Something In The Air

It all started when I was walking down Hudson Street in Manhattan around 7:00 this evening after an all-day meeting and business dinner to retrieve my car when I began to feel something strange. Like something just wasn't right. It was a gloomy night, unseasonably warm, but gloomy nonetheless in the aftermath of yesterday's snow and sleet and today's earlier downpours.

It just felt bleak in an indescribable way. Then I approached the parking lot that my car had been resting in for the past 10 hours. It was closed. Locked up, no one answering the phone. Fuck me; nothing ever goes right. Since when did parking lots close? Then I realized that I left all my keys with the attendant leaving me no way to get into my apartment.
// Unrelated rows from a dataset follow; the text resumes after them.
(* ===== verification/JdpHandlers.v ===== *)
(** * The Job Declaration backend over Bitcoin Core IPC
    ([bitcoin-core-sv2/src/unix_capnp/v31x/job_declaration_protocol/handlers.rs],
    [runtime_api/job_declaration_protocol/io.rs] and the request loop of
    [v31x/job_declaration_protocol/mod.rs])

    [handle_declare_mining_job] awaits Bitcoin Core's [checkBlock] in the
    middle, and the template monitor may refresh the mirror meanwhile.  The
    handler is therefore two functions, [declare_begin] up to the await and
    [declare_finish] after it, and the backend a transition system whose
    steps are template refreshes and the two halves of a request; requests
    are handled one at a time.  Bitcoin Core's answer is an input. *)
From S2P Require Import Prelude Bitcoin MempoolMirror.

(** The [DeclareMiningJob.Error] codes the code names. *)
Inductive DeclareErrorCode : Type :=
| InternalError
| InvalidCoinbaseTxInput
| InvalidJob
| StaleChainTip
| InvalidMiningJobToken
| InvalidCoinbaseTx
| MissingTxs.

#[export] Instance DeclareErrorCode_eq_dec : EqDecision DeclareErrorCode.
Proof. solve_decision. Defined.

Record ValidationContext : Type := { prev_hash : N; nbits : N }.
I wandered around the chain-link fence for a while irritated as hell when I saw a hole just big enough for me to climb through to see if my car was unlocked and possibly contained keys. Instead of jumping through and risking a night in New York County Jail, I crossed the street towards the entry of the Holland Tunnel and asked a police officer if it would be okay if I broke into the parking lot and tried to break into my own car. I explained my predicament and after a suspicious glare, he said, "Go for it." There I was standing near the entrance of the Holland Tunnel asking a police officer for permission to break into a closed parking lot.

So I went through but found my doors locked and no keys in sight and walked to the the Spring Street C train heading downtown. The subway ride was normal enough, but when I got out at Jay Street in Brooklyn, the ominous feeling was back. I walked toward the bus stop and waited for the B61 with an intense urge to relieve my bladder. Finally the bus arrived and I entered and sat near the most gentrified passengers I could find. A black mother, most likely a resident of the Red Hook Houses, and her two little boys sat behind me. D'Shawn* was misbehaving himself and beating up his little brother. They, too, wanted to sit near the gentry.

The bus didn't move for about 10 minutes and I realized there were ambulances, police cars and fire trucks blocking the intersection. Meanwhile my urge to urinate is increasing and my need for a Xanax is getting more intense.

Finally the bus moved along its merry way and I exited at the intersection of Columbia Street and Carroll Street and walked into the bar that my roommate works at. (D'Shawn and his brother had to be separated from each other by this point in the ride.) Yes! She was there and gave me keys. The patrons in the bar seemed very rough looking and unkempt, swilling cans of PBR and High Life from buckets and downing shots of Jameson. If rednecks existed in Brooklyn, these people would be as close as it gets.

She offered me a drink but I looked around and decided that I needed to get the fuck out of there. I used the water closet, drank a cup of water and took the keys and started walking to my apartment.

I felt an overwhelming sense of vulnerability the entire walk home (a total of about 11 blocks). Along Van Brunt Street, there was an unusual amount of police activity, but I still didn't feel safe. I seldom feel threatened even in the sketchiest locations, often feeling invincible, but tonight I felt uncomfortable in my own neighborhood. Red Hook in and of itself is a pretty ominous place to be even on sunny afternoons. Tonight, the feeling was unbearable. It got me thinking my first visit to this odd little waterfront enclave. It was a rainy night in the autumn of 2005 and I was in the comfort of my old Passat and driving through thinking to myself, "How the fuck could anyone live here?" and "How the fuck do I get back to Park Slope?"

Tonight, just like that rainy September evening nearly three years ago, I didn't feel safe until I entered my apartment. In fact, I still don't.


*Yes, I did hear her call him D'Shawn - I'm not stereotyping.